The Dodgers widened their advantage in the National League West to 2½ games over San Diego, and lowered their magic number to clinch the division to nine.
Gonsolin only struck out two but was efficient with 90 pitches in seven innings, matching the longest start by a Dodgers pitcher this season. Gonsolin induced ground ball outs, included two he fielded himself and recorded the out at first base unassisted, plus an infield pop up that Gonsolin caught.
“Tony is awesome. We love when he takes the ball. He’s a competitor. He’s got four quality pitches and really knows how to move the ball around,” Justin Turner said. “Just another outstanding start for him.”
Gonsolin also walked none, the sixth time in seven outings this season Gonsolin has walked zero or one batter.
“With this team, I think every series is important at this point,” Gonsolin said on a conference call. “I know we want to go out there and get on a roll, and get into a rhythm heading into the playoffs.”
After a night when the Dodgers struggled to get much going against starter Dinelson Lamet, who retired his final 12 batters faced in seven strong innings, LA’s offense threatened all night Tuesday against Zach Davies, who went six but only had one clean inning on the night.
In a game he was designated to hit, Justin Turner was in the middle of the Dodgers’ first two rallies. A Turner single drove home Mookie Betts in the first inning, then Turner had the first of three straight two-out singles in the third.
Turner added another hit in the fifth inning, a 106.4-mph ball to the wall in left field that would have been a double most times, just not on his first night back from a hamstring strain. So Turner settled for his third single.
“We told him to just put the governor on and be smarter,” manager Dave Roberts said after the game. “It’s more the net of getting him into the lineup, taking at-bats to get his timing down as we get to the postseason. As long as we can end with a net positive each day, he’ll continue to get better.”

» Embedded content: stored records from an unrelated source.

(** Every field of a style that [styleOfEntry] returns, from the entry. *)
Lemma styleOfEntry_fields (node : gmap string jsonv) (st : StyleResourceModel) :
  styleOfEntry node = Done st ->
  exists srcpos dstpos width labelpos stub curviness beziercurviness round
         midpoint,
    node !! "srcpos" = Some (JString srcpos)
    /\ node !! "dstpos" = Some (JString dstpos)
    /\ node !! "width" = Some (JString width)
    /\ node !! "labelpos" = Some (JString labelpos)
    /\ node !! "stub" = Some (JString stub)
    /\ node !! "curviness" = Some (JString curviness)
    /\ node !! "beziercurviness" = Some (JString beziercurviness)
    /\ node !! "round" = Some (JString round)
    /\ node !! "midpoint" = Some (JString midpoint)
    /\ st = {| Style_ := Known (attribute_or (node !! "style") "Solid");
               Color := Known (attribute_or (node !! "color") "#3e7089");
               SrcPos := Known (ParseFloat32 srcpos);
               DstPos := Known (ParseFloat32 dstpos);
               LinkStyle := Known (attribute_or (node !! "linkstyle") "Straight");
               Width := Known (int32 (Atoi width));
               Label := Known (attribute_or (node !! "label") "");
               LabelPos := Known (ParseFloat32 labelpos);
               Stub := Known (int32 (Atoi stub));
               Curviness := Known (int32 (Atoi curviness));
               BezierCurviness := Known (int32 (Atoi beziercurviness));
               Round := Known (int32 (Atoi round));
               Midpoint := Known (ParseFloat32 midpoint) |}.
Proof.
  unfold styleOfEntry.
  destruct (node !! "srcpos") as [[srcpos| | |]|]; cbn; try discriminate.
  destruct (node !! "dstpos") as [[dstpos| | |]|]; cbn; try discriminate.
  destruct (node !! "width") as [[width| | |]|]; cbn; try discriminate.
  destruct (node !! "labelpos") as [[labelpos| | |]|]; cbn; try discriminate.
  destruct (node !! "stub") as [[stub| | |]|]; cbn; try discriminate.
  destruct (node !! "curviness") as [[curviness| | |]|]; cbn;
    try discriminate.
  destruct (node !! "beziercurviness") as [[beziercurviness| | |]|]; cbn;
    try discriminate.
  destruct (node !! "round") as [[round| | |]|]; cbn; try discriminate.
  destruct (node !! "midpoint") as [[midpoint| | |]|]; cbn; try discriminate.
  intros [= <-].
  exists srcpos, dstpos, width, labelpos, stub, curviness, beziercurviness,
    round, midpoint.
  repeat split.
  f_equal; f_equal.
  - destruct (node !! "style") as [[s| | |]|]; cbn; try done.
    destruct (String.eqb s ""); by rewrite ?orb_false_l, ?orb_true_l.
  - destruct (node !! "color") as [[s| | |]|]; cbn; try done.
    destruct (String.eqb s ""); by rewrite ?orb_false_l, ?orb_true_l.
  - destruct (node !! "linkstyle") as [[s| | |]|]; cbn; try done.
    destruct (String.eqb s ""); by rewrite ?orb_false_l, ?orb_true_l.
  - destruct (node !! "label") as [[s| | |]|]; cbn; try done.
    by destruct (String.eqb_spec s "") as [->|].
Qed.

(** X15. The four checked string attributes of a style read back: the
    entry's value when it is a non-empty string, otherwise "Solid" for the
    style, "#3e7089" for the colour, "Straight" for the link style and the
    empty string for the label; none of them is ever null. *)
Theorem styleOfEntry_string_defaults (node : gmap string jsonv)
  (st : StyleResourceModel) :
  styleOfEntry node = Done st ->
  Style_ st = Known (attribute_or (node !! "style") "Solid")
  /\ Color st = Known (attribute_or (node !! "color") "#3e7089")
  /\ LinkStyle st = Known (attribute_or (node !! "linkstyle") "Straight")
  /\ Label st = Known (attribute_or (node !! "label") "").
Proof.
  intros Hst. destruct (styleOfEntry_fields node st Hst)
    as (? & ? & ? & ? & ? & ? & ? & ? & ? & _ & _ & _ & _ & _ & _ & _ & _ & _
        & ->).
  done.
Qed.

Ltac probe node k :=
  destruct (node !! k) as [[?| | |]|] eqn:?; cbn;
  [|by (intros _; exists k;
        split; [apply list_elem_of_In; cbn; tauto|intros ?; congruence])..].

(** X16. The read-back of a style crashes exactly when one of the nine
    attributes it asserts to be strings (the positions, the width, the
    stub, the curviness values, the rounding and the midpoint) is missing
    from the entry or is not a string. *)
Theorem styleOfEntry_panics_iff (node : gmap string jsonv) :
  styleOfEntry node = Panic <->
  exists k, k ∈ asserted_attributes /\ forall s, node !! k <> Some (JString s).
Proof.
  split.
  - unfold styleOfEntry.
    probe node "srcpos". probe node "dstpos". probe node "width".
    probe node "labelpos". probe node "stub". probe node "curviness".
    probe node "beziercurviness". probe node "round". probe node "midpoint".
    discriminate.
  - intros (k & Hk & Hns). unfold asserted_attributes in Hk.
    destruct (styleOfEntry node) as [st|] eqn:Hst; [exfalso|done].
    destruct (styleOfEntry_fields node st Hst)
      as (? & ? & ? & ? & ? & ? & ? & ? & ? & H1 & H2 & H3 & H4 & H5 & H6 & H7
          & H8 & H9 & _).
    repeat (apply elem_of_cons in Hk as [->|Hk]; [by eapply Hns|]).
    by apply elem_of_nil in Hk.
Qed.

Lemma scanTopology_without_match (plan : NodeLinkResourceModel)
  (topology : list (gmap string jsonv)) :
  Forall (fun node => entry_matches plan node = false) topology ->
  scanTopology plan topology = Done emptyStyle.
Proof.
  induction 1 as [|node rest Hnode _ IH]; [done|].
  cbn. by rewrite Hnode.
Qed.

Lemma scanTopology_first_match (plan : NodeLinkResourceModel)
  (before after : list (gmap string jsonv)) (node : gmap string jsonv) :
  Forall (fun n => entry_matches plan n = false) before ->
  entry_matches plan node = true ->
  scanTopology plan (before ++ node :: after) = styleOfEntry node.
Proof.
  intros Hbefore Hnode. induction Hbefore as [|n rest Hn _ IH]; cbn.
  - by rewrite Hnode.
  - by rewrite Hn.
Qed.

Lemma entry_matches_iff (plan : NodeLinkResourceModel)
  (node : gmap string jsonv) :
  entry_matches plan node = true <->
  node !! "source"
    = Some (JString ("node" +:+ Itoa (ValueInt64 (TargetNodeId plan))))
  /\ node !! "source_label" = Some (JString (ValueString (TargetPort plan))).
Proof.
  unfold entry_matches, assertString2.
  destruct (node !! "source") as [[src| | |]|];
    destruct (node !! "source_label") as [[lbl| | |]|];
    try (split; [discriminate|intros [? ?]; discriminate]).
  rewrite andb_true_iff, !String.eqb_eq. split.
  - by intros [-> ->].
  - by intros [[= ->] [= ->]].
Qed.

Context {W : Type} `{CL : !Client W}.

(** X13. When no entry of the topology listing is the one of the
    link's target endpoint, [GetTopologyForTargetNode] answers the empty
    style (every attribute null) after its one call, whatever the entries
    hold; it does not crash on entries it does not select. *)
Theorem GetTopologyForTargetNode_without_match (plan : NodeLinkResourceModel)
  (w : W) :
  Forall (fun node => entry_matches plan node = false)
    (remote_GetTopology (ValueString (LabPath plan)) w).1 ->
  GetTopologyForTargetNode plan w =
    (w, [CallGetTopology (ValueString (LabPath plan))], Done emptyStyle).
Proof.
  intros Hnone. unfold GetTopologyForTargetNode, Lab_GetTopology, bind, query,
    lift.
  by rewrite (scanTopology_without_match _ _ Hnone).
Qed.

(** X14. [GetTopologyForTargetNode] reads the style off the first
    entry of the listing that matches the target endpoint; entries after it
    are not looked at, be they matching or malformed. *)
Theorem GetTopologyForTargetNode_first_match (plan : NodeLinkResourceModel)
  (w : W) (before after : list (gmap string jsonv)) (node : gmap string jsonv) :
  (remote_GetTopology (ValueString (LabPath plan)) w).1
    = before ++ node :: after ->
  Forall (fun n => entry_matches plan n = false) before ->
  entry_matches plan node = true ->
  GetTopologyForTargetNode plan w =
    (w, [CallGetTopology (ValueString (LabPath plan))], styleOfEntry node).
Proof.
  intros Hlist Hbefore Hnode.
  unfold GetTopologyForTargetNode, Lab_GetTopology, bind, query, lift.
  by rewrite Hlist, (scanTopology_first_match _ _ _ _ Hbefore Hnode).
Qed.

(** X17. The style [MakeNodeStyle] sends is read back unchanged by the
    topology reader when the server echoes it: each integer attribute
    (width, stub, curviness, bezier curviness, round) survives the decimal
    rendering on the way out and the parsing on the way in, a non-empty
    style name and any label come back as declared. The write is one call,
    and its failure is not reported. *)
Theorem style_write_then_read_back (plan : NodeLinkResourceModel)
  (st : StyleResourceModel) (w : W) :
  Style plan = Some st ->
  exists payload,
    let lab := ValueString (LabPath plan) in
    let tn := ValueInt64 (TargetNodeId plan) in
    let tp := ValueString (TargetPort plan) in
    MakeNodeStyle plan w =
      (fst (remote_UpdateNodeInterfaceStyleByName lab tn tp payload w),
       [CallUpdateNodeInterfaceStyleByName lab tn tp payload], Done tt)
    /\ forall node st',
         styleOfEntry node = Done st' ->
         (int32_range (ValueInt32 (Width st)) ->
          node !! "width" = Some (JString (evengsdk.Width payload)) ->
          Width st' = Known (ValueInt32 (Width st)))
         /\ (int32_range (ValueInt32 (Stub st)) ->
             node !! "stub" = Some (JString (evengsdk.Stub payload)) ->
             Stub st' = Known (ValueInt32 (Stub st)))
         /\ (int32_range (ValueInt32 (Curviness st)) ->
             node !! "curviness" = Some (JString (evengsdk.Curviness payload)) ->
             Curviness st' = Known (ValueInt32 (Curviness st)))
         /\ (int32_range (ValueInt32 (BezierCurviness st)) ->
             node !! "beziercurviness"
               = Some (JString (evengsdk.Beziercurviness payload)) ->
             BezierCurviness st' = Known (ValueInt32 (BezierCurviness st)))
         /\ (int32_range (ValueInt32 (Round st)) ->
             node !! "round" = Some (JString (evengsdk.Round payload)) ->
             Round st' = Known (ValueInt32 (Round st)))
         /\ (ValueString (Style_ st) <> "" ->
             node !! "style" = Some (JString (evengsdk.Style_ payload)) ->
             Style_ st' = Known (ValueString (Style_ st)))
         /\ (node !! "label" = Some (JString (evengsdk.Label payload)) ->
             Label st' = Known (ValueString (Label st))).
Proof.
  intros Hstyle. unfold MakeNodeStyle. rewrite Hstyle.
  exists {| evengsdk.Style_ := ValueString (Style_ st);
            evengsdk.Color := ValueString (Color st);
            evengsdk.Srcpos := ValueFloat32 (SrcPos st);
            evengsdk.Dstpos := ValueFloat32 (DstPos st);
            evengsdk.Linkstyle := ValueString (LinkStyle st);
            evengsdk.Width := Itoa (ValueInt32 (Width st));
            evengsdk.Label := ValueString (Label st);
            evengsdk.Labelpos := ValueFloat32 (LabelPos st);
            evengsdk.Stub := Itoa (ValueInt32 (Stub st));
            evengsdk.Curviness := Itoa (ValueInt32 (Curviness st));
            evengsdk.Beziercurviness := Itoa (ValueInt32 (BezierCurviness st));
            evengsdk.Round := Itoa (ValueInt32 (Round st));
            evengsdk.Midpoint := ValueFloat32 (Midpoint st) |}.
  split.
  - unfold Node_UpdateNodeInterfaceStyleByName, bind, mutate, ret.
    destruct (remote_UpdateNodeInterfaceStyleByName _ _ _ _ w) as [w1 e].
    reflexivity.
  - intros node st' Hst'.
    destruct (styleOfEntry_fields node st' Hst')
      as (? & ? & width & ? & stub & curv & bez & round & ? & _ & _ & Hw & _
          & Hs & Hc & Hb & Hr & _ & ->).
    cbn [Width Stub Curviness BezierCurviness Round Style_ Label
         evengsdk.Width evengsdk.Stub evengsdk.Curviness
         evengsdk.Beziercurviness evengsdk.Round evengsdk.Style_
         evengsdk.Label].
    assert (Hback : forall v, int32_range v -> int32 (Atoi (Itoa v)) = v).
    { intros v Hv. rewrite Atoi_Itoa; [by apply int32_id|].
      unfold int32_range in Hv. lia. }
    repeat split.
    + intros Hv Hecho. rewrite Hw in Hecho. injection Hecho as ->.
      by rewrite Hback.
    + intros Hv Hecho. rewrite Hs in Hecho. injection Hecho as ->.
      by rewrite Hback.
    + intros Hv Hecho. rewrite Hc in Hecho. injection Hecho as ->.
      by rewrite Hback.
    + intros Hv Hecho. rewrite Hb in Hecho. injection Hecho as ->.
      by rewrite Hback.
    + intros Hv Hecho. rewrite Hr in Hecho. injection Hecho as ->.
      by rewrite Hback.
    + intros Hne Hecho. rewrite Hecho. cbn.
      apply String.eqb_neq in Hne. by rewrite Hne.
    + intros Hecho. rewrite Hecho. cbn.
      by destruct (String.eqb_spec (ValueString (Label st)) "") as [->|].
Qed.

Edwin Ríos added a solo shot in the fifth inning to widen the advantage to 3-1. It was the first home run since August 4 for Ríos, who was 5-for-33 (.152) in between long balls. Eight of Ríos’ 10 hits this season are for extra bases.
Caleb Ferguson started the eighth inning with a three-pitch strikeout of Jurickson Profar, but on the third pitch grimaced in pain on the mound, and immediately left the game with a trainer, suffering an elbow injury. Ferguson is headed back to Los Angeles for an MRI exam.
Blake Treinen recorded the final two outs of the eighth inning. Kenley Jansen loaded the bases with one out in the ninth, but converted his first save opportunity since Saturday’s meltdown with back-to-back strikeouts of Wil Myers and Jake Cronenworth to end it.
“They signed me for a reason: to win the championship. It’s been a long time, and these fans deserve it,” Jansen told Alanna Rizzo on the SportsNet LA broadcast. “If that’s what it takes to put that pressure on and get motivated every day, that’s the goal. It didn’t look nice today, but tomorrow I’ll get back to work and grind, to focus on bringing that championship here.”
Home run: Edwin Ríos (4)
WP — Tony Gonsolin (1-1): 7 IP, 4 hits, 1 run, 2 strikeouts
LP — Zach Davies (7-3): 6 IP, 8 hits, 3 runs, 1 walk, 5 strikeouts
Sv — Kenley Jansen (11): 1 IP, 2 hits, 1 walk, 2 strikeouts
Dustin May gets the call in Wednesday afternoon’s series finale (1:10 p.m.; SportsNet LA, plus an ESPN broadcast that won’t be available locally). Adrian Morejon starts for San Diego.